Hasta aquí, Turquía lanzó más bombas sobre las milicias kurdas que sobre los yihadistas que también masacran kurdos en Irak y Siria. La pregunta que la masacre en Ankara plantea al gobierno turco, es la siguiente: ¿si descarta que el régimen alauita esté detrás de ataques a Turquía, por qué sigue sosteniendo como prioridad en el conflicto sirio la caída de Bashar al Asad?
Si es ISIS la organización dispuesta a masacrar turcos en el mismísimo corazón de la Anatolia Central ¿por qué no aceptar que la prioridad de derribar al régimen sirio es equivocada, indujo al error a norteamericanos y europeos y sirvió a las milicias genocidas para fortalecerse y crear metástasis en Turquía y otros países de Europa?
El error allanó también el camino a Vladimir Putin para tomar la iniciativa de adueñarse del conflicto, abriéndole la puerta siria al ejército iraní y sumando al gobierno chiíta de Irak a la alianza contra ISIS y demás milicias.

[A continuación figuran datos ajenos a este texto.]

(* ===== verification/Sys.v ===== *)
(** * Effects: calls to the operating system and to library I/O

    A function of the program that performs I/O is a value of [io A]: a tree
    of calls, each with a continuation for every reply.  Nothing is assumed
    of a reply ([exec] and [wp] quantify over all of them); a theorem that
    needs the file system to keep what was written says so by a hypothesis
    on the handler of [run].  Programs are finite trees, so every execution
    ends: a loop of the code is a recursion on its data or carries fuel. *)

From S2P Require Import Prelude GLib.

Set Warnings "-register-all".

(** [struct stat], the fields the program reads. *)
Inductive file_kind := KReg | KDir | KOther.
Record stat_t := Stat { st_kind : file_kind; st_mode : Z; st_size : Z }.

Inductive file_test := FT_EXISTS | FT_IS_DIR | FT_EXISTS_OR_DIR.

(** [struct passwd], the fields the program reads. *)
Record passwd := Passwd { pw_uid : Z; pw_dir : string }.

(** A netlink request: the header, the fields of the [ifinfomsg] or [rtmsg]
    that follows it, and the attributes. *)
Inductive nlattr :=
| AttrStr (type : Z) (s : string)
| AttrU32 (type : Z) (v : Z)
| AttrBytes (type : Z) (l : list Z)
| AttrNest (type : Z) (l : list nlattr).
Record nlmsg := NlMsg {
  nlmsg_type : Z; nlmsg_flags : Z; nlmsg_seq : Z; nl_family : Z;
  ifi_index : Z; ifi_change : Z; ifi_flags : Z; nl_attrs : list nlattr
}.

(** An attribute of a route message: its type, what libmnl says of it (whether
    the type is in range, whether it is a 32-bit number, whether it is a nest of
    attributes), and its payload, as a 32-bit number and as bytes. *)
Record rtattr := RtAttr {
  rta_type : Z; rta_type_valid : bool; rta_is_u32 : bool; rta_is_nested : bool; rta_u32 : Z; rta_payload : list Z
}.

(** A route message of the kernel: the family and prefix lengths of its
    [rtmsg], and the attributes. *)
Record rtmsg := RtMsg { rtm_family : Z; rtm_src_len : Z; rtm_dst_len : Z; rtm_attrs : list rtattr }.

(** An entry of [getifaddrs]: name, and family and bytes of the address and
    of the netmask. *)
Record ifaddr := IfAddr {
  ifa_name : string; ifa_addr : option (Z * list Z); ifa_netmask : option (list Z)
}.

(** The calls.  Integer replies are the C return values. *)
Inductive call : Type :=
| Cstat (path : string)
| Cg_file_test (path : string) (t : file_test)
| Crealpath (path : string)
| Cg_mkdir_with_parents (path : string) (mode : Z)
| Ccreat (path : string) (mode : Z)
| Copen (path : string)
| Cclose (fd : Z)
| Cdup (fd : Z)
| Cfcntl_getfd (fd : Z)
| Cfcntl_setfd (fd flags : Z)
| Cmount (source target : cstr) (fstype : cstr) (flags : Z) (data : cstr)
| Cumount (target : string)
| Csystem (cmd : string)
| Cg_unlink (path : string)
| Cg_file_set_contents (path contents : string)
| Cg_file_get_contents (path : string)
| Cjson_load (path : string)
| Csetns (fd nstype : Z)
| Cunshare (nstype : Z)
| Ckill (pid sig : Z)
| Cpasswd (path : string)
| Cgetcwd
| Cchdir (path : string)
| Cgeteuid
| Cgetuid
| Ciso8601
| Csocket_new
| Cconnect (fd : Z) (path : string)
| Cg_socket_close (fd : Z)
| Cpoll_out (fd : Z)
| Cwrite_chars (fd : Z) (bytes : string)
| Cflush (fd : Z)
| Crecvmsg (fd : Z)
| Cfile_monitor (path : string)
| Cwait_changed (path : string)
| Cg_unix_socket_address_new (path : string)
| Ctun_create (fd : Z) (name : string)
| Ctun_persist (fd : Z)
| Cif_nametoindex (name : cstr)
| Cif_indextoname (index : Z)
| Cinet_socket
| Cget_hwaddr (fd : Z) (name : string)
| Cgetifaddrs
| Cinet_ntop (family : Z) (addr : list Z)
| Cmnl_socket_open
| Cmnl_socket_bind (nl : Z)
| Cmnl_socket_close (nl : Z)
| Cmnl_socket_get_portid (nl : Z)
| Cmnl_socket_sendto (nl : Z) (msg : nlmsg)
| Cmnl_socket_recvfrom (nl : Z)
| Cmnl_cb_run (seq portid : Z)
| Cmnl_cb_run_routes (seq portid : Z)
| Ctime
| Cread (fd : Z) (count : nat)
| Cwrite (fd : Z) (bytes : string)
| Cpoll (fds : list Z)
| Cwinsize (fd : Z)
| Cisatty (fd : Z)
| Ctcgetattr (fd : Z)
| Ctcsetattr (fd : Z)
| Cpipe
| Csigaction (sig : Z)
| Cfcntl_getfl (fd : Z)
| Cfcntl_setfl (fd flags : Z)
| Catexit
| Cg_socket_receive (fd : Z) (size : nat)
| Cg_socket_send (fd : Z) (bytes : string)
| Cfork
| Cgetpid
| Csetsid
| Cexecvp (argv : list string)
| Cdup2 (fd fd2 : Z)
| Copen_flags (path : string) (flags mode : Z)
| Cpipe2
| Csocketpair
| Cflock (fd : Z)
| Ctiocsctty (fd : Z)
| Copendir (path : string)
| Cclosedir (fd : Z)
| Csocket_from_fd (fd : Z)
| Creceive_fd (sock : Z)
| Csend_fd (sock fd : Z)
| Cspawn (argv : list string) (envp : option (list string))
| Cwait_child (pid : Z)
| Cchild_exit (pids : list Z)
| Cuuid
| Cfind_program (name : string)
| Cg_print (text : string)
| Cstderr (text : string)
| Csyslog (text : string)
| Cerrno
| Cg_dir_open (path : string)
| Caccess (path : string)
| Cmonitor_directory (path : string)
| Cloop_event (interval : Z)
| Cchannel_shutdown (fd : Z).

(** What wakes up the main loop of the events command: its timer, or a change
    of the monitored directory, with the name of the file if it was deleted. *)
Inductive loop_event := LoopTimer | LoopDeleted (path : cstr) | LoopChanged.

(** What [recvmsg] gives: an errno, or the bytes read and the descriptor of
    the control message, if there is one. *)
Inductive recv_reply := RecvErr (errno : Z) | RecvData (bytes : string) (cmsg : option Z).

Definition EINTR : Z := 4.
Definition EIO : Z := 5.
Definition EAGAIN : Z := 11.

Definition reply (c : call) : Type :=
  match c with
  | Cstat _ => option stat_t
  | Cg_file_test _ _ => bool
  | Crealpath _ => cstr
  | Cg_file_set_contents _ _ => bool
  | Cg_file_get_contents _ => cstr
  (* a parsed document, whose root may be missing; [None] on error *)
  | Cjson_load _ => option (option json)
  (* the entries [fgetpwent] returns; [None] when [fopen] fails *)
  | Cpasswd _ => option (list passwd)
  | Cgetcwd => cstr
  | Ciso8601 => cstr
  | Crecvmsg _ => recv_reply
  | Cif_indextoname _ => cstr
  (* the bytes, none at the end of the file; [None] is an error *)
  | Cread _ _ => cstr
  (* an errno, or which descriptors have events *)
  | Cpoll _ => Z + list bool
  (* rows and columns *)
  | Cwinsize _ => option (Z * Z)
  | Cisatty _ => bool
  | Cpipe => option (Z * Z)
  (* the bytes, none at the end of the stream; [None] is an error *)
  | Cg_socket_receive _ _ => cstr
  | Cpipe2 => option (Z * Z)
  | Csocketpair => option (Z * Z)
  (* the descriptor of the directory and the names its entries have *)
  | Copendir _ => option (Z * list string)
  | Csocket_from_fd _ => bool
  | Csend_fd _ _ => bool
  (* the pid and the descriptors of the three pipes *)
  | Cspawn _ _ => option (Z * Z * Z * Z)
  (* which of the children ended, and its status *)
  | Cchild_exit _ => Z * Z
  (* the bytes of a random uuid *)
  | Cuuid => list Z
  | Cfind_program _ => cstr
  | Cg_dir_open _ => option (list string)
  | Cloop_event _ => loop_event
  (* family and bytes of the hardware address; [None] when the ioctl fails *)
  | Cget_hwaddr _ _ => option (Z * list Z)
  | Cgetifaddrs => option (list ifaddr)
  | Cinet_ntop _ _ => cstr
  | Cmnl_socket_open => option Z
  (* the messages given to the callback and the value returned after them *)
  | Cmnl_cb_run_routes _ _ => list rtmsg * Z
  | _ => Z
  end.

Con la entrada en acción de Rusia aprovechando la inacción de la OTAN, Medio Oriente queda al filo de una guerra abierta entre sus dos bloques internos: Turquía y las petromonarquías del Golfo contra Irán, el gobierno chiíta iraquí, el régimen sirio y el chiísmo libanés.
Una guerra directa entre esos bloques arrastraría a las potencias que están detrás de cada uno: Estados Unidos y Europa, contra Rusia y China.
La osadía de Putin, o bien provoca el infierno tan temido de la Tercera Guerra Mundial, o bien consigue lo que el mundo vio en la guerra contra Hitler: rusos y norteamericanos aliados contra un régimen exterminador.